The brothers won’t praise Reuben. It would make sense if they did; he was the firstborn.
But it is Judah. This is the man who sold his brother into slavery and deceived his father with a bloodied coat. Judah’s willingness to substitute himself for Benjamin (Genesis 44:33) turns the whole story. He becomes praiseworthy not by being the favourite or the firstborn but by offering himself. The king who earns the obedience of nations does the same thing. Therefore, the brothers will praise him.
Jacob speaks into the far distance. Whether he knows he is speaking beyond the Judah generation to a King who will come from that line, we are not told. But the shape of what he sees is unmistakable.

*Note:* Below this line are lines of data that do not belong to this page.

(* ===== verification/Socket.v ===== *)
(** * The control socket (control/socket/protocol.go, server.go, status.go, client.go)

    How a request is dispatched to the control layer, how an error becomes a
    code, and how a snapshot becomes a status.  Requests and errors cross the
    socket as JSON, so both are encoded and decoded; results are kept as the
    values the JSON is made from.  Listening, deadlines and the single-instance
    check are not modelled. *)

From S2P Require Import Prelude GoLib GoTime GoDuration Json Ocpp Errors Config State Bus World Core.
From S2P Require Import Persist Reservations Transactions V16ChargePoint Control.

(** The protocol's [Version]. *)
Definition socket_Version : Z := 1.

(** The operations, as they are written. *)
Definition SocketOpReserve : string := "reserve".
Definition SocketOpCancel : string := "cancel".
Definition SocketOpStart : string := "start".
Definition SocketOpStop : string := "stop".
Definition SocketOpUnlock : string := "unlock".
Definition SocketOpStatus : string := "status".
Definition SocketOpProbe : string := "probe".

(** ** Requests *)

Record Request := mkRequest {
  qr_V : Z;
  qr_Op : string;
  qr_EVSE : string;
  qr_IDTag : string;
  qr_ExpiresIn : string
}.

Definition zero_Request : Request := mkRequest 0 "" "" "" "".

Definition Request_fields : struct_fields Request := [
  ("v", at_field qr_V (fun v r => mkRequest v (qr_Op r) (qr_EVSE r) (qr_IDTag r) (qr_ExpiresIn r)) dec_int);
  ("op", at_field qr_Op (fun v r => mkRequest (qr_V r) v (qr_EVSE r) (qr_IDTag r) (qr_ExpiresIn r)) dec_string);
  ("evse", at_field qr_EVSE (fun v r => mkRequest (qr_V r) (qr_Op r) v (qr_IDTag r) (qr_ExpiresIn r)) dec_string);
  ("id_tag", at_field qr_IDTag (fun v r => mkRequest (qr_V r) (qr_Op r) (qr_EVSE r) v (qr_ExpiresIn r)) dec_string);
  ("expires_in", at_field qr_ExpiresIn (fun v r => mkRequest (qr_V r) (qr_Op r) (qr_EVSE r) (qr_IDTag r) v) dec_string)].

Definition Request_json (r : Request) : json :=
  JObj ([("v", JInt (qr_V r)); ("op", JStr (qr_Op r))] ++ omit_empty "evse" (qr_EVSE r) ++
        omit_empty "id_tag" (qr_IDTag r) ++ omit_empty "expires_in" (qr_ExpiresIn r)).

(** ** Errors *)

Inductive ErrCode :=
| CodeUsage | CodeNotConnected | CodeRejected | CodeOccupied | CodeFaulted | CodeTimeout
| CodeUnlockFailed | CodeRefused | CodeInternal | CodeOther (s : string).

#[export] Instance ErrCode_eq_dec : EqDecision ErrCode.
Proof. solve_decision. Defined.

Definition code_string (c : ErrCode) : string :=
  match c with
  | CodeUsage => "usage" | CodeNotConnected => "not_connected" | CodeRejected => "rejected"
  | CodeOccupied => "occupied" | CodeFaulted => "faulted" | CodeTimeout => "timeout"
  | CodeUnlockFailed => "unlock_failed" | CodeRefused => "refused" | CodeInternal => "internal"
  | CodeOther s => s
  end.

Definition all_codes : list ErrCode :=
  [CodeUsage; CodeNotConnected; CodeRejected; CodeOccupied; CodeFaulted; CodeTimeout; CodeUnlockFailed;
   CodeRefused; CodeInternal].

Definition code_of_string (s : string) : ErrCode :=
  default (CodeOther s) (first_such (fun c => bool_decide (code_string c = s)) all_codes).

(** [socket.Error]. *)
Record WireError := mkWireError {
  we_Code : ErrCode;
  we_Status : string;
  we_CallError : string;
  we_Message : string
}.

Definition zero_WireError : WireError := mkWireError (CodeOther "") "" "" "".

Definition WireError_fields : struct_fields WireError := [
  ("code", at_field (fun e => code_string (we_Code e)) (fun v e => mkWireError (code_of_string v) (we_Status e) (we_CallError e) (we_Message e)) dec_string);
  ("status", at_field we_Status (fun v e => mkWireError (we_Code e) v (we_CallError e) (we_Message e)) dec_string);
  ("call_error", at_field we_CallError (fun v e => mkWireError (we_Code e) (we_Status e) v (we_Message e)) dec_string);
  ("message", at_field we_Message (fun v e => mkWireError (we_Code e) (we_Status e) (we_CallError e) v) dec_string)].

Definition WireError_json (e : WireError) : json :=
  JObj ([("code", JStr (code_string (we_Code e)))] ++ omit_empty "status" (we_Status e) ++
        omit_empty "call_error" (we_CallError e) ++ [("message", JStr (we_Message e))]).

(** What a refusal's status becomes. *)
Definition refused_code (s : CommandStatus) : ErrCode :=
  match s with
  | CommandOccupied => CodeOccupied
  | CommandFaulted | CommandUnavailable => CodeFaulted
  | CommandUnlockFailed | CommandNotSupported | CommandNotImplemented => CodeUnlockFailed
  | _ => CodeRejected
  end.

(** The CALLERROR codes that mean "cannot do that". *)
Definition cannot (c : ErrorCode) : bool := bool_decide (c = ErrNotImplemented \/ c = ErrNotSupported).

(** The rest of [classify]'s switch: the sentinels, in its order. *)
Definition sentinel_code (err : error) : ErrCode :=
  if errors_is err ErrTimeout then CodeTimeout
  else if errors_is err ErrNotConnected then CodeNotConnected
  else if errors_is err ErrAlreadyReserved || errors_is err ErrShuttingDown ||
          errors_is err ErrNoReservation || errors_is err ErrNoActiveTransaction then CodeRefused
  else if errors_is err ErrUnknownEVSE then CodeUsage
  else CodeInternal.

Definition classify (err : error) : WireError :=
  match as_refused err with
  | Some r => mkWireError (refused_code (re_Status r)) (re_Raw r) "" (Error err)
  | None =>
    match as_rpc err with
    | Some e => if cannot (Code e) then mkWireError CodeUnlockFailed "" (Code e) (Error err)
                else mkWireError (sentinel_code err) "" "" (Error err)
    | None => mkWireError (sentinel_code err) "" "" (Error err)
    end
  end.

(** ** Status *)

Record DisconnectStatus := mkDisconnectStatus { ds_At : Time; ds_Reason : string }.

Record ChargePointStatus := mkChargePointStatus {
  ss_ID : string;
  ss_Online : bool;
  ss_LastSeen : option Time;
  ss_Vendor : string;
  ss_Model : string;
  ss_Firmware : string;
  ss_StationStatus : EVSEStatus;
  ss_LastDisconnect : option DisconnectStatus
}.

(** [State] holds the reservation's status. *)
Record ReservationStatusRow := mkReservationStatusRow {
  rr_ID : Z;
  rr_IDTag : string;
  rr_ExpiresAt : Time;
  rr_State : ReservationStatus
}.

Record TransactionStatusRow := mkTransactionStatusRow {
  tr_ID : string;
  tr_IDTag : string;
  tr_StartedAt : Time
}.

Record EVSEStatusRow := mkEVSEStatusRow {
  er_UID : string;
  er_Status : EVSEStatus;
  er_ErrorCode : string;
  er_Reservation : option ReservationStatusRow;
  er_Transaction : option TransactionStatusRow
}.

Record StatusResult := mkStatusResult {
  st_ChargePoint : ChargePointStatus;
  st_EVSEs : list EVSEStatusRow
}.

Definition utcOrNil (t : Time) : option Time := if IsZero t then None else Some (UTC t).

(** A map literal filled from a list: of two entries for a key, the later. *)
Definition index_by {A} (key : A -> string) (l : list A) : gmap string A :=
  foldl (fun m a => <[key a := a]> m) ∅ l.

Definition reservation_row (r : Reservation) : ReservationStatusRow :=
  mkReservationStatusRow (rv_ID r) (rv_IDTag r) (UTC (rv_ExpiresAt r)) (rv_Status r).

Definition transaction_row (t : Transaction) : TransactionStatusRow :=
  mkTransactionStatusRow (tx_ID t) (tx_IDTag t) (UTC (tx_StartedAt t)).

Definition evse_row (rs : gmap string Reservation) (ts : gmap string Transaction) (e : EVSESnapshot)
    : EVSEStatusRow :=
  mkEVSEStatusRow (es_UID e) (es_Status e) (es_ErrorCode e)
    (reservation_row <$> rs !! es_UID e) (transaction_row <$> ts !! es_UID e).

Definition empty_charge_point (id : string) : ChargePointStatus :=
  mkChargePointStatus id false None "" "" "" StatusNone None.

Definition charge_point_row (cp : ChargePointSnapshot) : ChargePointStatus :=
  mkChargePointStatus (cs_ID cp) (cs_Online cp) (utcOrNil (cs_LastSeen cp)) (bi_Vendor (cs_Boot cp))
    (bi_Model (cs_Boot cp)) (bi_FirmwareVersion (cs_Boot cp)) (cs_StationStatus cp)
    (if IsZero (dc_At (cs_LastDisconnect cp)) then None
     else Some (mkDisconnectStatus (UTC (dc_At (cs_LastDisconnect cp))) (dc_Reason (cs_LastDisconnect cp)))).

Definition BuildStatus (snap : list ChargePointSnapshot) (chargePointID : string) : StatusResult :=
  match Snapshot_ChargePoint snap chargePointID with
  | None => mkStatusResult (empty_charge_point chargePointID) []
  | Some cp =>
    mkStatusResult (charge_point_row cp)
      (evse_row (index_by rv_EVSEUID (cs_Reservations cp))
                (index_by tx_EVSEUID (filter (fun t => Active t = true) (cs_Transactions cp)))
         <$> cs_EVSEs cp)
  end.

(** ** Probe *)

Record ProbeResult := mkProbeResult {
  pb_ID : string;
  pb_OCPPVersion : string;
  pb_Vendor : string;
  pb_Model : string;
  pb_SerialNumber : string;
  pb_Firmware : string;
  pb_Features : list (string * string * list string * bool);
  pb_Capabilities : list (string * string);
  pb_Settings : list Setting;
  pb_Connectors : option Z;
  pb_HeartbeatIntervalSeconds : option Z;
  pb_Raw : list RawSetting
}.

Definition boot_of (snap : list ChargePointSnapshot) (id : string) : BootInfo :=
  match Snapshot_ChargePoint snap id with Some cp => cs_Boot cp | None => zeroBootInfo end.

Definition BuildProbe (report : ProbeReport) (snap : list ChargePointSnapshot) (chargePointID : string)
    : ProbeResult :=
  let boot := boot_of snap chargePointID in
  mkProbeResult chargePointID (version_string (pr_Version report))
    (bi_Vendor boot) (bi_Model boot) (bi_SerialNumber boot) (bi_FirmwareVersion boot)
    ((fun f => (FeatureName f, support_string (FeatureSupport f), capability_string <$> Grants f, Assumed f))
       <$> Features report)
    ((fun c => (capability_string c, support_string (report_support report c))) <$> AllCapabilities)
    (Settings report) (Connectors report)
    ((fun d => d ÷ second) <$> HeartbeatInterval report)
    (pr_Raw report).

(** ** Dispatch *)

Record ReserveResult := mkReserveResult {
  pz_ReservationID : Z;
  pz_EVSE : string;
  pz_IDTag : string;
  pz_ExpiresAt : Time
}.

(** A response's result, before it is encoded. *)
Inductive OpResult :=
| RStatus (s : StatusResult)
| RProbe (p : ProbeResult)
| RReserve (r : ReserveResult).

(** [Response]: an error, or a result there may be none of. *)
Definition Response : Type := option OpResult + WireError.

Definition usage (message : string) : Response := inr (mkWireError CodeUsage "" "" message).

(** [done]. *)
Definition done (err : option error) : Response :=
  match err with Some e => inr (classify e) | None => inl None end.

(** [OpReserve]'s [expires_in]; [None] is refused. *)
Definition request_expiry (s : string) : option Z :=
  if bool_decide (s = "") then Some 0
  else d ← ParseDuration s; if d <=? 0 then None else Some d.

Section dispatch.
Context `{MapOrder} `{Env} `{Commander} (cfg : Config) (chargePointID : string).

Definition reserve_params (req : Request) (expiresIn : Z) : ReserveParams :=
  mkReserveParams (qr_EVSE req) (qr_IDTag req) zeroTime expiresIn "cli" "" "".

(** A control operation that leaves the control state alone. *)
Definition finish (c : Ctl) (m : M (option error)) : M (Response * Ctl) :=
  err <- m ;; M_ret (done err, c).

Definition dispatch (req : Request) (c : Ctl) : M (Response * Ctl) :=
  if negb (qr_V req =? socket_Version) then
    M_ret (usage ("protocol version " +:+ Itoa (qr_V req) +:+ " is not supported (this cpms speaks " +:+
                  Itoa socket_Version +:+ "); use matching cpms binaries"), c)
  else if bool_decide (qr_Op req = SocketOpStatus) then
    snap <- gets (fun w => Snapshot (svc w)) ;;
    M_ret (inl (Some (RStatus (BuildStatus snap chargePointID))), c)
  else if bool_decide (qr_Op req = SocketOpProbe) then
    report <- ctl_Probe cfg ;;
    match report with
    | inr err => M_ret (inr (classify err), c)
    | inl report =>
      snap <- gets (fun w => Snapshot (svc w)) ;;
      M_ret (inl (Some (RProbe (BuildProbe report snap chargePointID))), c)
    end
  else if bool_decide (qr_Op req = SocketOpReserve) then
    match request_expiry (qr_ExpiresIn req) with
    | None => M_ret (usage ("invalid expiry " +:+ Quote (qr_ExpiresIn req) +:+
                            ": want a positive duration such as 15m"), c)
    | Some expiresIn =>
      out <- Reserve cfg (reserve_params req expiresIn) c ;;
      M_ret (match out.1 with
             | inr err => inr (classify err)
             | inl r => inl (Some (RReserve (mkReserveResult (rv_ID r) (rv_EVSEUID r) (rv_IDTag r)
                                               (UTC (rv_ExpiresAt r)))))
             end, out.2)
    end
  else if bool_decide (qr_Op req = SocketOpCancel) then finish c (Control.Cancel cfg (qr_EVSE req))
  else if bool_decide (qr_Op req = SocketOpStart) then finish c (Start cfg (qr_EVSE req) (qr_IDTag req))
  else if bool_decide (qr_Op req = SocketOpStop) then finish c (Control.Stop cfg (qr_EVSE req))
  else if bool_decide (qr_Op req = SocketOpUnlock) then finish c (Unlock cfg (qr_EVSE req))
  else M_ret (usage ("unknown operation " +:+ Quote (qr_Op req)), c).

(** [handle], between the line read and the line written. *)
Definition handle `{JsonText} (line : json + string) (c : Ctl) : M (Response * Ctl) :=
  match line with
  | inr text => M_ret (usage ("malformed request: " +:+ text), c)
  | inl j =>
    match Unmarshal Request_fields zero_Request j with
    | None => M_ret (usage ("malformed request: " +:+ unmarshal_error j), c)
    | Some req => dispatch req c
    end
  end.
End dispatch.

Definition MaxPathLen : Z := 103.

(** [CheckPath]. *)
Definition CheckPath (path : string) : option error :=
  let n := Z.of_nat (String.length path) in
  if MaxPathLen <? n then
    Some (EText ("control socket path " +:+ path +:+ " is " +:+ Itoa n +:+ " bytes, longer than the " +:+
                 Itoa MaxPathLen +:+ " a Unix socket allows; choose a shorter one with --socket"))
  else None.

(** ** The client ([Call]): what a request line's answer is returned as *)

(** The client's errors: the daemon's, or its own. *)
Inductive ClientError := CErr (e : error) | CSocket (e : WireError).

Definition internal_silent : WireError :=
  mkWireError CodeInternal "" "" "cpms run failed without saying why".

(** The line sent: the protocol version is set here. *)
Definition client_request (req : Request) : json :=
  Request_json (mkRequest socket_Version (qr_Op req) (qr_EVSE req) (qr_IDTag req) (qr_ExpiresIn req)).

(** The answer's [ok] and [error] members. *)
Definition client_answer (ok : bool) (result : option OpResult) (err : option WireError)
    : option OpResult + ClientError :=
  if ok then inl result
  else match err with None => inr (CSocket internal_silent) | Some e => inr (CSocket e) end.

He will tether his donkey to a vine. A throwaway agricultural image, until you realise it is a prophecy of a king who rides into his own coronation on a borrowed animal. Not a warhorse but a donkey. The humility was always part of the promise.
Centuries pass.
Matthew’s gospel opens with a genealogy of forty-two generations from Abraham to Jesus. Fourteen of them pass through Judah, the lion’s line. And when at last the King comes, he enters Jerusalem on a donkey. He drinks a cup of wine at a final supper and calls it his blood. He is condemned in a purple robe, the colour of royalty.
Jacob didn’t know the name. But he knew the shape of the one who was coming.
The sceptre belongs to him, “until he to whom it belongs shall come.” The sceptre is held in trust. Judah’s line, Solomon, David, etc., are regents, not the real king. They are custodians waiting for the rightful owner, the true king, to arrive.
Jacob is blessing his sons on his deathbed, barely able to see. And yet he sees further than any of them. Which is perhaps what faith always looks like.